Work to be completed:
Transcribe, word for word and without additions, each line below from the one containing "(** The subject" through the one containing "Definition issued_by_anchor (cur", both ends included.

[Saved data entries]
============================================================

Lemma elem_of_paths d cur p chain :
  climbs pool anchors target (cur :: p) →
  chain ∈ paths pool anchors d (cur :: p) ↔ found_above d (cur :: p) chain.
Proof.
  revert cur p. induction d as [|d IH]; intros cur p Hc; cbn [paths];
    (destruct (at_anchor anchors cur) eqn:Hat;
     [rewrite list_elem_of_singleton; split;
      [intros ->; exists [], cur; split_and!; try done; cbn; lia
      |intros (q & top & Hq & Ht & Htop & Hl & ->); destruct q as [|b q]; [done|];
       by rewrite (climbs_at_anchor (b :: q) cur p Hq) in Hat]|]).
  - split; [by intros ?%not_elem_of_nil|]. intros (q & top & Hq & Ht & Htop & Hl & ->).
    destruct q; [cbn in Ht; congruence|cbn in Hl; lia].
  - rewrite list_elem_of_join. split.
    + intros (l & Hl & (c & -> & He)%list_elem_of_fmap).
      apply elem_of_eligible in He as (? & ? & ? & ?).
      apply IH in Hl as (q & top & Hq & Ht & Htop & Hlen & ->); [|by apply climbs_issuer].
      exists (q ++ [c]), top. rewrite <-app_assoc, length_app. cbn.
      split_and!; try done. lia.
    + intros (q & top & Hq & Ht & Htop & Hl & ->).
      destruct (decide (q = [])) as [->|Hne]; [cbn in Ht; congruence|].
      destruct (exists_last Hne) as (q' & c & ->). rewrite <-app_assoc in *. cbn [app] in *.
      rewrite length_app in Hl. cbn in Hl.
      pose proof (climbs_suffix q' (c :: cur :: p) Hq ltac:(done)) as Hcc.
      exists (paths pool anchors d (c :: cur :: p)). split.
      * apply IH; [done|]. exists q', top. split_and!; try done. lia.
      * apply list_elem_of_fmap. exists c. split; [done|]. apply elem_of_eligible.
        by inversion Hcc.
Qed.

(** ** Candidate chains, independently of the search *)

(** The first BasicConstraints extension of the certificate decodes to one
    whose [cA] is true. *)
Definition is_authority (c : Certificate) : Prop :=
  ∃ l ext r bc, cert_extensions c = l ++ ext :: r ∧
    Forall (λ e, extn_id e ≠ OID_BASIC_CONSTRAINTS) l ∧ extn_id ext = OID_BASIC_CONSTRAINTS ∧
    from_der (extn_value ext) = inr bc ∧ ca (bc : BasicConstraints) = true.

(** The subject of [c] is the issuer of [cur], name by name. *)
Definition may_issue (c cur : Certificate) : Prop :=
  Forall2 rdn_equiv (subject (tbs_certificate c)) (issuer (tbs_certificate cur)).

Definition issued_by_anchor (cur : Certificate) : Prop :=
  ∃ a, a ∈ anchors ∧ Forall2 rdn_equiv (anchor_subject a) (issuer (tbs_certificate cur)).

Definition public_key (c : Certificate) : ObjectIdentifier * BitString :=
  let spki := subject_public_key_info (tbs_certificate c) in
  (alg_oid (spki_algorithm spki), subject_public_key spki).

(** A path from the target through the pool that no anchor ends too early. *)
Record chain_stem (chain : list Certificate) : Prop := {
  stem_target : head chain = Some target;
  stem_pool : ∀ c, c ∈ tail chain → c ∈ pool ∧ is_authority c;
  stem_linked : ∀ i cur c, chain !! i = Some cur → chain !! S i = Some c → may_issue c cur;
  stem_keys : NoDup (public_key <$> chain);
  stem_inner : ∀ i cur, chain !! i = Some cur → S i < length chain → ¬ issued_by_anchor cur }.

(** A chain a caller may expect: it starts at the target; the certificates
    above it are authorities of the pool, each with the issuer of the one below
    as its subject; no two certificates have the same key; an anchor has issued
    the last certificate and no other; there are at most [d] issuers. *)
Record candidate_chain (d : nat) (chain : list Certificate) : Prop := {
  cand_stem : chain_stem chain;
  cand_anchor : ∃ top, last chain = Some top ∧ issued_by_anchor top;
  cand_depth : length chain ≤ S d }.

Lemma is_authority_spec c : builder_cert_is_ca c = true ↔ is_authority c.
Proof.
  unfold builder_cert_is_ca, cert_is_ca, find_ext, is_authority. split.
  - destruct (list_find _ _) as [[i ext]|] eqn:Hf; [|done]. cbn [snd fmap option_fmap option_map].
    apply list_find_Some in Hf as (Hi & Hext & Hfirst).
    destruct (from_der (extn_value ext)) as [e|bc] eqn:Hd; cbn; [done|]. intros Hca.
    exists (take i (cert_extensions c)), ext, (drop (S i) (cert_extensions c)), bc.
    split_and!; [by rewrite take_drop_middle| |done..].
    apply Forall_lookup. intros j e [He Hj]%lookup_take_Some. by eapply Hfirst.
  - intros (l & ext & r & bc & -> & Hl & Hext & Hd & Hca).
    rewrite (proj2 (list_find_app_Some _ l (ext :: r) (length l) ext)).
    + cbn. by rewrite Hd.
    + right. split_and!; [lia| |].
      * apply list_find_None. by eapply Forall_impl.
      * rewrite Nat.sub_diag. cbn. by rewrite decide_True.
Qed.

Lemma at_anchor_spec cur : at_anchor anchors cur = true ↔ issued_by_anchor cur.
Proof.
  unfold at_anchor, issued_by_anchor. rewrite existsb_exists.
  split; intros (a & Ha & Hn); exists a; rewrite list_elem_of_In in *.
  - by rewrite <-names_match_Forall2.
  - by rewrite names_match_Forall2.
Qed.

Lemma spki_already_in_path_spec c p :
  spki_already_in_path c p = false ↔ public_key c ∉ public_key <$> p.
Proof.
  rewrite <-not_true_iff_false. apply not_iff_compat. unfold spki_already_in_path.
  rewrite existsb_exists, list_elem_of_fmap. unfold public_key.
  split.
  - intros (x & Hx%list_elem_of_In & Hk). exists x. split; [|done].
    by apply andb_true_iff in Hk as [->%bool_decide_eq_true ->%bool_decide_eq_true].
  - intros (x & Hk & Hx%list_elem_of_In). exists x. split; [done|].
    injection Hk as -> ->. by rewrite !bool_decide_true.
Qed.

(** One more certificate on top. *)
Lemma stem_snoc chain cur c :
  last chain = Some cur →
  chain_stem (chain ++ [c]) ↔
  chain_stem chain ∧ ¬ issued_by_anchor cur ∧ c ∈ pool ∧ may_issue c cur ∧ is_authority c ∧
  public_key c ∉ public_key <$> chain.
Proof.
  intros Hlast. destruct chain as [|t chain]; [done|]. pose proof Hlast as Hcur.
  rewrite last_lookup in Hcur. cbn [length Nat.pred] in Hcur.
  assert (∀ i x, (t :: chain) !! i = Some x → (t :: chain ++ [c]) !! i = Some x) as Hmono.
  { intros i x Hx. by apply (lookup_app_l_Some (t :: chain) [c]). }
  assert ((t :: chain ++ [c]) !! S (length chain) = Some c) as Hc.
  { apply (list_lookup_middle (t :: chain) [] c). done. }
  cbn [app]. split.
  - intros [Ht Hp Hl Hk Hi]. cbn [tail] in *.
    rewrite (app_comm_cons chain), fmap_app, NoDup_app in Hk.
    destruct Hk as (Hk & Hnew & _).
    assert (c ∈ pool ∧ is_authority c) as [? ?] by (apply Hp, elem_of_app; right; by left).
    split_and!; [split|..]; try done.
    + intros x Hx. apply Hp, elem_of_app. by left.
    + intros i x y Hx Hy. eapply Hl; by apply Hmono.
    + intros i x Hx Hlt. eapply Hi; [by apply Hmono|]. cbn in *. rewrite length_app. lia.
    + eapply (Hi (length chain)); [by apply Hmono|]. cbn. rewrite length_app. cbn. lia.
    + by eapply (Hl (length chain)); [apply Hmono|].
    + intros Hin. eapply (Hnew _ Hin). by left.
  - intros ([Ht Hp Hl Hk Hi] & Hna & Hpool & Hmay & Hauth & Hnew). split; cbn [tail] in *.
    + done.
    + intros x Hx. apply elem_of_app in Hx as [Hx|Hx]; [by apply Hp|].
      apply list_elem_of_singleton in Hx. by subst x.
    + intros i x y Hx Hy.
      destruct (decide (i = length chain)) as [->|Hne].
      { rewrite Hc in Hy. apply Hmono in Hcur. congruence. }
      pose proof (lookup_lt_Some _ _ _ Hy) as Hlt. cbn in Hlt. rewrite length_app in Hlt. cbn in Hlt.
      change ((t :: chain) ++ [c]) with (t :: chain ++ [c]) in *.
      rewrite (app_comm_cons chain) in Hx, Hy.
      rewrite lookup_app_l in Hx, Hy by (cbn; lia). by eapply Hl.
    + rewrite (app_comm_cons chain), fmap_app. apply NoDup_app. split_and!; [done| |].
      * intros k Hk' Hin. apply list_elem_of_singleton in Hin. by subst k.
      * apply NoDup_singleton.
    + intros i x Hx Hlt. cbn in Hlt. rewrite length_app in Hlt. cbn in Hlt.
      rewrite (app_comm_cons chain), lookup_app_l in Hx by (cbn; lia).
      destruct (decide (i = length chain)) as [->|Hne]; [congruence|].
      eapply Hi; [done|]. cbn. lia.
Qed.

Lemma climbs_stem cur p :
  climbs pool anchors target (cur :: p) ↔ chain_stem (reverse (cur :: p)).
Proof.
  revert cur. induction p as [|b p IH]; intros cur.
  - cbn. split.
    + intros Hc. inversion Hc; subst. split; [done| | |apply NoDup_singleton|].
      * intros c Hin. by apply not_elem_of_nil in Hin.
      * intros [|i] x y Hx Hy; done.
      * intros [|i] x Hx Hlt; [cbn in Hlt; lia|done].
    + intros [[= ->] _ _ _ _]. constructor.
  - rewrite reverse_cons, (stem_snoc _ b) by (by rewrite reverse_cons, last_snoc).
    rewrite <-IH, <-is_authority_spec, <-at_anchor_spec, not_true_iff_false.
    unfold may_issue. rewrite <-names_match_Forall2.
    rewrite fmap_reverse, elem_of_reverse, <-spki_already_in_path_spec. split.
    + intros Hc. by inversion Hc.
    + intros (? & ? & ? & ? & ? & ?). by apply climbs_issuer.
Qed.

Lemma found_above_candidate d chain : found_above d [target] chain ↔ candidate_chain d chain.
Proof.
  split.
  - intros (q & top & Hc & Htop & Hat & Hl & ->).
    destruct (q ++ [target]) as [|t p] eqn:Hq; [done|]. injection Htop as ->. split.
    + by apply climbs_stem.
    + exists top. by rewrite reverse_cons, last_snoc, <-at_anchor_spec.
    + rewrite length_reverse, <-Hq, length_app. cbn. lia.
  - intros [Hs (top & Htop & Hat) Hl].
    destruct (reverse chain) as [|t p] eqn:Hr.
    { apply (f_equal reverse) in Hr. rewrite reverse_involutive in Hr. by subst chain. }
    apply (f_equal reverse) in Hr. rewrite reverse_involutive in Hr. subst chain.
    rewrite reverse_cons, last_snoc in Htop. injection Htop as ->.
    assert (∃ q, top :: p = q ++ [target]) as [q Hq].
    { pose proof (stem_target _ Hs) as Hh. rewrite head_reverse in Hh.
      apply last_Some in Hh as [q Hq]. by exists q. }
    exists q, top. rewrite <-Hq. split_and!; [by apply climbs_stem|done|by apply at_anchor_spec| |done].
    rewrite length_reverse, Hq, length_app in Hl. cbn in Hl. lia.
Qed.

Lemma elem_of_paths_target d chain :
  chain ∈ paths pool anchors d [target] ↔ candidate_chain d chain.
Proof. rewrite <-found_above_candidate. apply elem_of_paths. constructor. Qed.
End fixed.

(** ** Enumerating the candidates *)

(** Call [next] until it returns [None] or an error. *)
Fixpoint enumerate (fuel : nat) (s : PathCandidates) :
    option (list (list Certificate) * option BuildError) :=
  match fuel with
  | 0 => None
  | S fuel =>
      '(item, s) ← path_candidates_next s;
      match item with
      | None => Some ([], None)
      | Some (inl e) => Some ([], Some e)
      | Some (inr chain) =>
          '(l, e) ← enumerate fuel s;
          Some (chain :: l, e)
      end
  end.

Section enumerate.
Variables (target : Certificate) (pool : list Certificate) (anchors : list TrustAnchor) (md : N).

============================================================

Answer to the exercise:
(** The subject of [c] is the issuer of [cur], name by name. *)
Definition may_issue (c cur : Certificate) : Prop :=
  Forall2 rdn_equiv (subject (tbs_certificate c)) (issuer (tbs_certificate cur)).

Definition issued_by_anchor (cur : Certificate) : Prop :=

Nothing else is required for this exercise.